Angel Haze's Dirty Gold: An Album Leak That's Good News for Musicians
By forcing her label to bump up the release date for her debut, the rapper shows that music-industry newcomers can rebel against their record companies—and win.
A few weeks before Christmas, rising-star rapper Angel Haze was getting restless about the release of her debut album, Dirty Gold, out today. So restless, in fact, that the emcee's handlers were checking her SoundCloud profile every morning to make sure Haze wasn't giving fans an unauthorized sneak peak. "If I didn't have Angel on lockdown, she'd just put [the album] up there," manager Nicola Carson told Billboard. "She wants people to hear it now. She's so caught up in the moment and the creative space. She doesn't get caught up in the politics."
How prophetic. In a lengthy series of tweets on December 18, a fed-up Haze announced she was doing exactly what Carson feared: leaking her entire album on SoundCloud. "So sorry to Island/Republic Records, but fuck you,” the 22-year-old wrote. Haze said she had been promised a 2013 release if she finished the album by summer's end, so when the record, originally due in January, was pushed back to March, Haze decided she was tired of waiting. Within a few hours of the leak, Haze's label took Dirty Gold off SoundCloud but capitulated to Haze’s demands, announcing a December 30 release date.

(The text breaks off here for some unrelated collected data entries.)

Lemma read_loop_spec filepaths : forall samples total_lines s,
  res (read_loop env pl self filepaths samples total_lines s)
  = Ok (samples ++ loaded env pl self filepaths,
        (total_lines + lines_counted env pl filepaths)%nat)
  /\ final (read_loop env pl self filepaths samples total_lines s)
     = add_lines (List.map (progress_line env pl self) filepaths) s.
Proof.
  induction filepaths as [|p rest IH]; intros samples total_lines s.
  - cbn. now rewrite app_nil_r, Nat.add_0_r.
  - rewrite loaded_cons.
    cbn [read_loop List.map lines_counted fold_right].
    fold (lines_counted env pl rest).
    unfold progress_line at 1. unfold load.
    destruct (read_text env p) as [text|e].
    + destruct (relative_to p (repo_path self)) as [rel|e].
      * rewrite print_bind. projections. cbn [size_metric].
        edestruct IH as (Hres & Hfin). rewrite Hres, Hfin.
        split; [|reflexivity]. now rewrite <- app_assoc, Nat.add_assoc.
      * rewrite print_bind. projections.
        edestruct IH as (Hres & Hfin). rewrite Hres, Hfin.
        split; [|reflexivity]. now rewrite Nat.add_assoc.
    + rewrite print_bind. projections.
      edestruct IH as (Hres & Hfin). rewrite Hres, Hfin. split; reflexivity.
Qed.

Lemma read_files_result filepaths s :
  res (read_files env pl self filepaths s) = Ok (loaded env pl self filepaths).
Proof.
  unfold read_files.
  destruct (read_loop_spec filepaths [] 0%nat s) as (Hres & _).
  erewrite bind_res_ok by exact Hres. reflexivity.
Qed.

Lemma read_files_final filepaths s :
  final (read_files env pl self filepaths s)
  = add_lines (List.map (progress_line env pl self) filepaths
               ++ [Total (lines_counted env pl filepaths)
                     (length (loaded env pl self filepaths))]) s.
Proof.
  unfold read_files.
  destruct (read_loop_spec filepaths [] 0%nat s) as (Hres & Hfin).
  erewrite bind_res_ok by exact Hres. projections.
  rewrite add_lines_app, Hfin. reflexivity.
Qed.

Lemma loaded_length filepaths :
  length (loaded env pl self filepaths)
  = (length filepaths - length (List.filter (load_fails env self) filepaths))%nat.
Proof.
  assert (H : (length (loaded env pl self filepaths)
               + length (List.filter (load_fails env self) filepaths)
               = length filepaths)%nat); [|lia].
  induction filepaths as [|p rest IH]; [reflexivity|].
  rewrite loaded_cons. cbn [List.filter].
  unfold load_fails at 1. unfold load.
  destruct (read_text env p); cbn;
    [destruct (relative_to p (repo_path self)); cbn|]; lia.
Qed.


End Loader.




(** The paths a scan returns are under the root, so for them only a read
    failure drops a sample. *)
Lemma strip_prefix_app pre rel : strip_prefix pre (pre ++ rel) = Some rel.
Proof.
  induction pre as [|x pre IH]; cbn; [reflexivity|].
  now rewrite decide_True.
Qed.

Lemma relative_to_joinpath root rel : relative_to (joinpath root rel) root = Ok rel.
Proof.
  unfold relative_to, joinpath. cbn.
  rewrite decide_True by reflexivity. now rewrite strip_prefix_app.
Qed.

Lemma scan_matches_Forall (P : Path -> Prop) max_files matches code_files :
  Forall P code_files -> Forall P matches ->
  Forall P (scan_matches max_files matches code_files).
Proof.
  revert code_files.
  induction matches as [|f rest IH]; intros acc Hacc Hm; cbn [scan_matches].
  - assumption.
  - inversion Hm; subst.
    assert (Forall P (acc ++ [f])) by (apply Forall_app; auto).
    destruct (Z.of_nat (length (acc ++ [f])) >=? max_files)%Z; auto.
Qed.

Lemma scan_extensions_under_root env self max_files extensions :
  Forall (fun p => exists rel, p = joinpath (repo_path self) rel)
    (scan_extensions env self max_files extensions).
Proof.
  unfold scan_extensions. generalize (@nil Path) (Forall_nil_2 (fun p => exists rel, p = joinpath (repo_path self) rel)).
  induction extensions as [|ext rest IH]; intros acc Hacc; cbn [fold_left].
  - assumption.
  - apply IH. apply scan_matches_Forall; [assumption|].
    unfold rglob. apply Forall_forall. intros p Hp.
    apply list_elem_of_In, in_map_iff in Hp. destruct Hp as (rel & <- & _). eauto.
Qed.


(** ** The text functions on small inputs *)

Example splitlines_example :
  splitlines (lit "ab" ++ [13; 10] ++ lit "c" ++ [10; 10] ++ lit "d" ++ [12])
  = [lit "ab"; lit "c"; []; lit "d"].
Proof. reflexivity. Qed.

Example splitlines_empty : splitlines [] = [].
Proof. reflexivity. Qed.

Example split_example :
  split (lit "  ab  c" ++ [10; 160] ++ lit "d ") = [lit "ab"; lit "c"; lit "d"].
Proof. reflexivity. Qed.

Example join_example : join (lit ", ") [lit "a"; lit "b"; lit "c"] = lit "a, b, c".
Proof. reflexivity. Qed.

Example relative_to_example :
  relative_to (file_at "code_samples" "a.py") (Path_of_name (lit "code_samples"))
  = Ok [lit "a.py"].
Proof. reflexivity. Qed.

(** ** Size metric *)

Lemma splitlines_nonbreak c rest :
  is_linebreak c = false ->
  length (splitlines (c :: rest)) = Nat.max 1 (length (splitlines rest)).
Proof.
  intros H. cbn [splitlines]. rewrite H.
  destruct (splitlines rest); cbn [length]; lia.
Qed.

Lemma boundary_segments_from_spec n : forall s, (length s <= n)%nat ->
  boundary_segments_from false s = length (splitlines s)
  /\ boundary_segments_from true s = Nat.max 1 (length (splitlines s)).
Proof.
  induction n as [|n IH]; intros s Hn.
  - destruct s; [cbn; lia | cbn in Hn; lia].
  - destruct s as [|c rest]; [cbn; lia|].
    cbn [length] in Hn.
    destruct (is_linebreak c) eqn:Hc.
    + cbn [boundary_segments_from splitlines]. rewrite Hc.
      assert (Hgoal : forall k, k = length (splitlines
                 (if c =? 13 then match rest with
                                  | 10 :: r => r
                                  | _ => rest
                                  end else rest)) ->
               S k = length ([] :: (if c =? 13 then
                                 match rest with
                                 | 10 :: r => splitlines r
                                 | _ => splitlines rest
                                 end
                               else splitlines rest))).
      { intros k ->. cbn [length]. f_equal.
        destruct (c =? 13); [|reflexivity].
        destruct rest as [|[|p] r]; try reflexivity.
        repeat (destruct p as [p|p|]; try reflexivity). }
      assert (Hk : (if c =? 13 then
             match rest with
             | 10 :: r => boundary_segments_from false r
             | _ => boundary_segments_from false rest
             end
           else boundary_segments_from false rest)
          = length (splitlines
                 (if c =? 13 then match rest with
                                  | 10 :: r => r
                                  | _ => rest
                                  end else rest))).
      { destruct (c =? 13); [|apply IH; lia].
        destruct rest as [|[|p] r]; try (apply IH; cbn [length] in *; lia).
        repeat (destruct p as [p|p|]; try (apply IH; cbn [length] in *; lia)). }
      rewrite <- (Hgoal _ Hk). lia.
    + rewrite (splitlines_nonbreak _ _ Hc).
      cbn [boundary_segments_from]. rewrite Hc.
      destruct (IH rest ltac:(lia)) as [_ ->]. lia.
Qed.

(** [len(content.splitlines())] is the number of segments delimited by line
    boundaries. *)
Lemma splitlines_length s : length (splitlines s) = boundary_segments s.
Proof.
  symmetry. apply (boundary_segments_from_spec (length s) s). lia.
Qed.

Lemma newline_segments_from_boundary pending s :
  only_newline_breaks s = true ->
  boundary_segments_from pending s = newline_segments_from pending s.
Proof.
  revert pending. induction s as [|c rest IH]; intros pending H; [reflexivity|].
  cbn [only_newline_breaks forallb] in H. apply andb_true_iff in H as [Hc Hrest].
  cbn [boundary_segments_from newline_segments_from].
  destruct (is_linebreak c) eqn:Hb; cbn in Hc.
  - rewrite Hc. apply N.eqb_eq in Hc. subst c. cbn. f_equal. now apply IH.
  - destruct (N.eqb_spec c 10) as [->|_]; [discriminate Hb|]. now apply IH.
Qed.

(** Where the newline is the only line boundary that occurs, the count is
    the number of newline-delimited segments. *)
Lemma splitlines_length_newlines s :
  only_newline_breaks s = true -> length (splitlines s) = newline_segments s.
Proof.
  intros H. rewrite splitlines_length. now apply newline_segments_from_boundary.
Qed.

Lemma split_nonempty c rest : isspace c = false -> split (c :: rest) <> [].
Proof.
  intros H. cbn [split]. rewrite H.
  destruct rest as [|c' r]; [discriminate|].
  destruct (isspace c'); [discriminate|]. now destruct (split (c' :: r)).
Qed.

Lemma token_starts_spec s :
  token_starts true s = length (split s)
  /\ token_starts false s
     = (length (split s)
        - match s with
          | [] => 0
          | c :: _ => if isspace c then 0 else 1
          end)%nat.
Proof.
  induction s as [|c rest [IHt IHf]]; [split; reflexivity|].
  cbn [token_starts split].
  destruct (isspace c) eqn:Hc.
  - rewrite IHt. split; lia.
  - rewrite IHf. destruct rest as [|c' r]; [cbn; lia|].
    destruct (isspace c') eqn:Hc'.
    + cbn [length]. lia.
    + pose proof (split_nonempty c' r Hc') as Hne.
      destruct (split (c' :: r)) as [|w ws]; [congruence|]. cbn [length]. lia.
Qed.

(** [len(content.split())] is the number of whitespace-delimited tokens. *)
Lemma split_length s : length (split s) = whitespace_tokens s.
Proof. symmetry. apply token_starts_spec. Qed.

Lemma count_size_counted pl s : count_size pl s = counted pl s.
Proof. destruct pl; [apply splitlines_length | apply split_length]. Qed.

Lemma loaded_size_metric env pl self filepaths :
  Forall (fun sample => size_metric sample = count_size pl (content sample))
    (loaded env pl self filepaths).
Proof.
  induction filepaths as [|p rest IH]; [constructor|].
  rewrite loaded_cons. unfold load.
  destruct (read_text env p); [|assumption].
  destruct (relative_to p (repo_path self)); [|assumption].
  constructor; [reflexivity | assumption].
Qed.

(** C7 (amended).  Every sample that [read_files] returns carries, from its
    creation, the size of its own content: in the coding pipeline the number
    of segments delimited by the line boundaries of [str.splitlines] (the
    newline, and also carriage return, vertical tab, form feed, the
    separators 28 to 30, NEL, U+2028 and U+2029), with no empty segment after
    a final boundary, which is the number of newline-delimited segments when
    the newline is the only boundary that occurs; in the writing pipeline
    the number of whitespace-delimited tokens.  Samples are values: the
    later stages ([extraction], [save_draft]) take them as arguments and
    have no way to change them. *)
Theorem size_metric_counts (env : Env) (pl : Pipeline) (self : Self)
    (filepaths : list Path) (s : State) :
  exists samples,
    res (read_files env pl self filepaths s) = Ok samples
    /\ Forall (fun sample =>
         size_metric sample = counted pl (content sample)
         /\ (pl = Coding -> only_newline_breaks (content sample) = true ->
             size_metric sample = newline_segments (content sample)))
       samples.
Proof.
  exists (loaded env pl self filepaths). split; [apply read_files_result|].
  eapply Forall_impl; [apply loaded_size_metric|].
  intros sample Hs. cbn beta in *. rewrite Hs. split.
  - apply count_size_counted.
  - intros -> Hnl. now apply splitlines_length_newlines.
Qed.

(** C7 as stated fails in the coding pipeline: a file of three lines ended
    by newlines, the second holding a form feed, gets the size 4. *)
Lemma size_metric_counts_form_feed :
  res (read_files paged_env Coding coding_self [file_at "code_samples" "a.py"]
         (boot ∅))
  = Ok [{| path := lit "a.py"; content := paged_source; size_metric := 4 |}]
  /\ newline_segments paged_source = 3%nat
  /\ newline_count paged_source = 3%nat.
Proof. repeat split; vm_compute; reflexivity. Qed.

(** The theorem at a file of one unfinished line, where the newline reading
    applies. *)
Lemma size_metric_counts_witness :
  exists samples,
    res (read_files (disk_env one_py None endpoint_down true) Coding coding_self
           [file_at "code_samples" "a.py"] (boot ∅)) = Ok samples
    /\ Forall (fun sample => size_metric sample = newline_segments (content sample))
         samples.
Proof.
  destruct (size_metric_counts (disk_env one_py None endpoint_down true) Coding
              coding_self [file_at "code_samples" "a.py"] (boot ∅))
    as (samples & Hres & Hall).
  exists samples. split; [exact Hres|].
  vm_compute in Hres. injection Hres as <-.
  inversion Hall as [|sample rest [_ Hnl] _]; subst.
  constructor; [|constructor]. apply Hnl; reflexivity.
Defined.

Haze is just the latest in a line of artists to take charge of release dates and skip the often-interminable promotional campaigns. In August, M.I.A. also went on Twitter and threatened (with success) to leak her fourth album if her label wouldn’t hurry up and put it out. Earlier this month, Beyoncé, without any warning, dropped a self-title record on iTunes that became one of the year's biggest-selling albums. In doing so, she joined the ranks of other big names like Radiohead, Nine Inch Nails, and Lil Wayne, who’ve ambushed the world with surprise albums in recent years.
But Haze’s move differs in a crucial way. Her ability to get Dirty Gold released ahead of schedule suggests younger, relatively unproven performers wield more power and demand than labels might think—and her success could be particularly beneficial to other new artists who've been told, like her, to wait over and over again.
M.I.A. hangs with Madonna and crashes the Super Bowl half-time show. Beyoncé makes headlines whenever she gets a haircut. Haze’s accomplishments pale in comparison, though her brutal rhymes, rapid-fire delivery, and unbridled ambition certainly make her a prodigious talent. So far, she’s put out just handful of EPs, mixtapes, and freestyle covers. While acclaimed, these aren’t the milestones that suggested she could elbow her way into the driver’s seat of her career. So if Angel Haze can force her label to do it her way, what’s stopping her peers from doing the same?
Sometimes, release-date purgatory is the artist's fault: Despite the promise of her bouncy, trash-talking breakout "212," Azealia Banks seems to have spent the past two years by mostly picking fights. More often, though, label politics appear to be responsible for delays, and it seems to be an especially common occurrence for other women working in R&B and hip-hop. Iggy Azeala, another rapper who's often lumped together with Haze and Banks, vented to an Australian news site that “the marketing team gets to control me” after her debut was pushed back to 2014. Even more experienced artists aren't immune: In the year-long run-up to Ciara's self-titled fifth album, she released three different singles—two of which got music video treatments—until another, the bedroom slow-jam "Body Party," finally stuck and the album went ahead without the other tracks. And rap's reigning queen Nicki Minaj didn't get a release date for her debut album until after the underperforming “Massive Attack” was scrapped in favor of "Your Love," a surprise radio hit she never wanted to release.
When she leaked the album, Haze implied there could be serious consequences, such as having the project abandoned, and it's not hard to imagine things going the other way for her. But the take-away from Dirty Gold’s unconventional release isn't that labels need to hurry up and put out some albums out before artists leak them first. It’s that musicians, even those making their debuts, can still call the shots. And If Angel Haze succeeds on her own terms, other labels might dispense with waiting for the right single or the critical mass of publicity and let artists do the same.